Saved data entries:
(** The path is new. *)
Lemma Lookup_miss_settles m dir name (w : W) :
  stats_wf (w_stats w) → table_repr (db_view w) m → number_like (child_path dir name) = false →
  dir_direct dir = false → rows (dir_data dir) !! name = None →
  m !! child_path dir name = None →
  (∀ fi s, os_Lstat (child_below dir name) (w_os w) = (Ret fi, s) →
           ∃ ty, sqlTypeName (mode_type (Mode fi)) = Ret ty) →
  settles
    (λ nd n s t, ∃ fi ty id, os_Lstat (child_below dir name) (w_os w) = (Ret fi, s) ∧
       sqlTypeName (mode_type (Mode fi)) = Ret ty ∧
       (∀ q cr, m !! q = Some cr → Inode cr ≠ id) ∧
       table_repr t (<[child_path dir name := new_entry id ty]> m) ∧
       node_for dir name (new_entry id ty) = Ret nd ∧ n = remembered dir name (new_entry id ty))
    (λ e n s t,
       ((∃ code, e = ESqlite code) ∧ engine_failed m dir n t) ∨
       (∃ e', os_Lstat (child_below dir name) (w_os w) = (Err e', s) ∧ n = dir ∧
          if IsNotExist e' then
            e = EFuseENOENT ∧ ∃ id, (∀ q cr, m !! q = Some cr → Inode cr ≠ id) ∧
              table_repr t (<[child_path dir name := new_entry id "noentry"]> m)
          else e = e' ∧ table_repr t m))
    (λ n s t, engine_failed m dir n t)
    (Lookup globals name (dir, w)).
Proof.
  intros Hwf Ht Hp Hd Hrows Hrow Hlaw. unfold Lookup. apply settles_get. rewrite Hd, Hrows. simpl.
  fold (child_path dir name) (child_below dir name).
  eapply (settles_bind_meta _ m m); [done|done|done|by apply GetFullEntry_lookup_ran|by eauto|by auto|].
  intros o w1 Hwf1 Hs1 [-> Ht1]. rewrite Hrow. simpl.
  apply settles_miss; [done|in_ops|]. intros st Hst.
  eapply settles_bind_try_call; [apply Lstat_call|done|..]; intros x w2 Hwf2 Hdb Hl;
    change (db_view w2 = db_view w1) in Hdb; change (w_os (set_w_stats st w1)) with (w_os w1) in Hl;
    rewrite Hs1 in Hl; rewrite <- Hdb in Ht1.
  - destruct (IsNotExist x) eqn:Hx; simpl; cycle 1.
    { split; [done|]. right. exists x. by rewrite Hx. }
    eapply (settles_bind_meta _ m m);
      [done|done|done|by eapply put_new_adds_ran; [right|..]|by eauto|by auto|].
    intros id w3 Hwf3 Hs3 (_ & Hfresh & Ht3). split; [done|]. right.
    exists x. rewrite Hx, Hs3. split_and!; [done..|]. eauto.
  - destruct (Hlaw _ _ Hl) as [ty Hty].
    eapply (settles_bind_meta _ m m);
      [done|done|done|by eapply put_new_adds_ran; [left; eauto|..]|by eauto|by auto|].
    intros id w3 Hwf3 Hs3 (_ & Hfresh & Ht3).
    eapply (settles_bind_meta _ (<[child_path dir name := new_entry id ty]> m) m);
      [done|done|by apply insert_subseteq|by apply GetFullEntry_lookup_ran|by eauto|by auto|].
    intros o w4 Hwf4 Hs4 [-> Ht4]. rewrite lookup_insert_eq.
    eapply settles_weaken; [apply remember_settles with (E := λ _ _ _ _, False) (F := λ _ _ _, False)
      |..|done|done].
    + done.
    + by eapply sqlTypeName_type_names.
    + simpl. intros ->. by apply sqlTypeName_not_noentry in Hty.
    + intros nd n s t (Hnd & -> & -> & ->). exists x, ty, id.
      split_and!; [congruence|done|done|done|done|done].
Qed.

(** ** Lookups in direct mode *)

(** Engine failures: only the row of one path can have changed. *)
Definition engine_failed_at (p : string) (m : gmap string CachedRow) (dir n : Dir)
    (t : list prow) : Prop :=
  n = dir ∧ ∃ m', table_repr t m' ∧ ∀ q, q ≠ p → m' !! q = m !! q.

Lemma settles_bind_meta_at {A B} p (Qr : A → list prow → Prop) m m0 (dir : Dir) method (w : W)
    (Q : B → Dir → OS → list prow → Prop) E F (f : A → GoM (Dir * W) B) :
  stats_wf (w_stats w) → table_repr (db_view w) m → (∀ q, q ≠ p → m !! q = m0 !! q) →
  ran (db_view w) Qr (method (w_conn w)) →
  (∀ code s t, engine_failed_at p m0 dir dir t → E (ESqlite code) dir s t) →
  (∀ s t, engine_failed_at p m0 dir dir t → F dir s t) →
  (∀ a w', stats_wf (w_stats w') → w_os w' = w_os w → Qr a (db_view w') →
     settles Q E F (f a (dir, w'))) →
  settles Q E F (go_bind f (metadata method) (dir, w)).
Proof.
  intros Hwf Ht Hm Hr HE HF Hf.
  eapply settles_bind_metadata; [done|exact Hr|intros code t ->|intros t ->|done]; [apply HE|apply HF];
    by split; [|exists m].
Qed.

(** Reloading and remembering the row. *)
Lemma reload_settles m m0 dir name row (E : error → Dir → OS → list prow → Prop) (w : W) :
  stats_wf (w_stats w) → table_repr (db_view w) m → number_like (child_path dir name) = false →
  (∀ q, q ≠ child_path dir name → m !! q = m0 !! q) → m !! child_path dir name = Some row →
  (∀ t, TypeName row = "noentry" → table_repr t m →
     E EFuseENOENT (remembered dir name row) (w_os w) t) →
  (∀ code n s t, engine_failed_at (child_path dir name) m0 dir n t → E (ESqlite code) n s t) →
  settles (λ nd n s t, node_for dir name row = Ret nd ∧ n = remembered dir name row ∧
             s = w_os w ∧ table_repr t m) E
    (λ n s t, engine_failed_at (child_path dir name) m0 dir n t)
    ((cachedRow ← metadata (GetFullEntry (child_path dir name)); remember globals name cachedRow)
       (dir, w)).
Proof.
  intros Hwf Ht Hp Hm0 Hrow HEn HEs.
  eapply (settles_bind_meta_at (child_path dir name) _ m m0);
    [done|done|done|by apply GetFullEntry_lookup_ran|by auto|done|].
  intros o w1 Hwf1 Hs1 [-> Ht1]. rewrite Hrow.
  eapply settles_weaken; [apply remember_settles with (F := λ _ _ _, False) (E := E)|..|done|done].
  - done.
  - by eapply table_type.
  - intros Hn. rewrite Hs1. by apply HEn.
  - intros nd n s t (Hnd & -> & -> & ->). by split_and!.
Qed.

(** The type of the row is set to what the remote says, or a row of that type is created. *)
Lemma retyped t m path ty :
  match m !! path with
  | Some cr => table_repr t (<[path := entry_set_type ty cr]> m)
  | None => ∃ inode, (∀ q cr, m !! q = Some cr → Inode cr ≠ inode) ∧
                     table_repr t (<[path := new_entry inode ty]> m)
  end →
  ∃ row, table_repr t (<[path := row]> m) ∧ TypeName row = ty ∧
         ∀ cr, m !! path = Some cr → row = entry_set_type ty cr.
Proof.
  destruct (m !! path) as [cr|].
  - intros Ht. exists (entry_set_type ty cr). split_and!; [done|done|]. by intros cr' [= <-].
  - intros (id & _ & Ht). by exists (new_entry id ty).
Qed.

Lemma Lookup_direct_settles m dir name (w : W) :
  stats_wf (w_stats w) → table_repr (db_view w) m → number_like (child_path dir name) = false →
  dir_direct dir = true →
  (∀ fi s, os_Lstat (child_below dir name) (w_os w) = (Ret fi, s) →
           ∃ ty, sqlTypeName (mode_type (Mode fi)) = Ret ty) →
  settles
    (λ nd n s t, ∃ row m', node_for dir name row = Ret nd ∧ n = remembered dir name row ∧
       table_repr t m' ∧ m' !! child_path dir name = Some row ∧
       ((∃ fi ty, os_Lstat (child_below dir name) (w_os w) = (Ret fi, s) ∧
           sqlTypeName (mode_type (Mode fi)) = Ret ty ∧ TypeName row = ty ∧
           m' = <[child_path dir name := row]> m ∧
           ∀ cr, m !! child_path dir name = Some cr → row = entry_set_type ty cr) ∨
        (∃ e, os_Lstat (child_below dir name) (w_os w) = (Err e, s) ∧
           m !! child_path dir name = Some row ∧ m' = m)))
    (λ e n s t,
       ((∃ code, e = ESqlite code) ∧ engine_failed_at (child_path dir name) m dir n t) ∨
       (∃ e', os_Lstat (child_below dir name) (w_os w) = (Err e', s) ∧
          match m !! child_path dir name with
          | Some row => e = EFuseENOENT ∧ TypeName row = "noentry" ∧
                        n = remembered dir name row ∧ table_repr t m
          | None => n = dir ∧
              if IsNotExist e' then
                e = EFuseENOENT ∧ ∃ id, (∀ q cr, m !! q = Some cr → Inode cr ≠ id) ∧
                  table_repr t (<[child_path dir name := new_entry id "noentry"]> m)
              else e = e' ∧ table_repr t m
          end))
    (λ n s t, engine_failed_at (child_path dir name) m dir n t)
    (Lookup globals name (dir, w)).
Proof.
  intros Hwf Ht Hp Hd Hlaw. unfold Lookup. apply settles_get. rewrite Hd. simpl.
  fold (child_path dir name) (child_below dir name).
  eapply (settles_bind_meta_at _ _ m m);
    [done|done|done|by apply GetFullEntry_lookup_ran|by eauto|by auto|].
  intros o w1 Hwf1 Hs1 [-> Ht1].
  apply settles_direct; [done|in_ops|]. intros st Hst.
  eapply settles_bind_try_call; [apply Lstat_call|done|..]; intros x w2 Hwf2 Hdb Hl;
    change (db_view w2 = db_view w1) in Hdb; change (w_os (set_w_stats st w1)) with (w_os w1) in Hl;
    rewrite Hs1 in Hl; rewrite <- Hdb in Ht1.
  - destruct (m !! child_path dir name) as [row|] eqn:Hrow; simpl.
    + eapply settles_weaken; [eapply (reload_settles m m dir name row (λ e n s t,
          ((∃ code, e = ESqlite code) ∧ engine_failed_at (child_path dir name) m dir n t) ∨
          (s = w_os w2 ∧ e = EFuseENOENT ∧ TypeName row = "noentry" ∧
           n = remembered dir name row ∧ table_repr t m)))|..|done]; try done; try naive_solver.
    + destruct (IsNotExist x) eqn:Hx; cycle 1.
      { split; [done|]. right. exists x. by rewrite Hx. }
      eapply (settles_bind_meta_at _ _ m m);
        [done|done|done|by eapply put_or_update_sets_type_ran; [right|..]|by eauto|by auto|].
      intros u w3 Hwf3 Hs3 Ht3. rewrite Hrow in Ht3. destruct Ht3 as (id & Hfresh & Ht3).
      split; [done|]. right. exists x. rewrite Hx, Hs3. split_and!; [done..|]. eauto.
  - destruct (Hlaw _ _ Hl) as [ty Hty].
    eapply (settles_bind_meta_at _ _ m m);
      [done|done|done|by eapply put_or_update_sets_type_ran; [left; eauto|..]|by eauto|by auto|].
    intros u w3 Hwf3 Hs3 (row & Htr & Hrty & Hrow)%retyped.
    eapply settles_weaken; [eapply (reload_settles (<[child_path dir name := row]> m) m dir name row
        (λ e n s t, (∃ code, e = ESqlite code) ∧ engine_failed_at (child_path dir name) m dir n t))
      |..|done]; try done.
    + intros q Hq. by apply lookup_insert_ne.
    + apply lookup_insert_eq.
    + intros t Hn _. rewrite Hn in Hrty. subst ty. by apply sqlTypeName_not_noentry in Hty.
    + eauto.
    + intros nd n s t (Hnd & -> & -> & Htt). exists row, (<[child_path dir name := row]> m).
      split_and!; [done|done|done|apply lookup_insert_eq|]. left. exists x, ty.
      split_and!; [congruence|done|done|done|done].
    + auto.
Qed.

REQUIRED WORK: Please copy the lines in the records above between the one holding "intros o w1 Hwf1 Hs1 [-> Ht1]. rewrite Hrow. simpl." and the one holding "eapply (settles_bind_meta _ (<[child_path", inclusive, exactly and with no other line.

ANSWER TO THE EXERCISE:
  intros o w1 Hwf1 Hs1 [-> Ht1]. rewrite Hrow. simpl.
  apply settles_miss; [done|in_ops|]. intros st Hst.
  eapply settles_bind_try_call; [apply Lstat_call|done|..]; intros x w2 Hwf2 Hdb Hl;
    change (db_view w2 = db_view w1) in Hdb; change (w_os (set_w_stats st w1)) with (w_os w1) in Hl;
    rewrite Hs1 in Hl; rewrite <- Hdb in Ht1.
  - destruct (IsNotExist x) eqn:Hx; simpl; cycle 1.
    { split; [done|]. right. exists x. by rewrite Hx. }
    eapply (settles_bind_meta _ m m);
      [done|done|done|by eapply put_new_adds_ran; [right|..]|by eauto|by auto|].
    intros id w3 Hwf3 Hs3 (_ & Hfresh & Ht3). split; [done|]. right.
    exists x. rewrite Hx, Hs3. split_and!; [done..|]. eauto.
  - destruct (Hlaw _ _ Hl) as [ty Hty].
    eapply (settles_bind_meta _ m m);
      [done|done|done|by eapply put_new_adds_ran; [left; eauto|..]|by eauto|by auto|].
    intros id w3 Hwf3 Hs3 (_ & Hfresh & Ht3).
    eapply (settles_bind_meta _ (<[child_path dir name := new_entry id ty]> m) m);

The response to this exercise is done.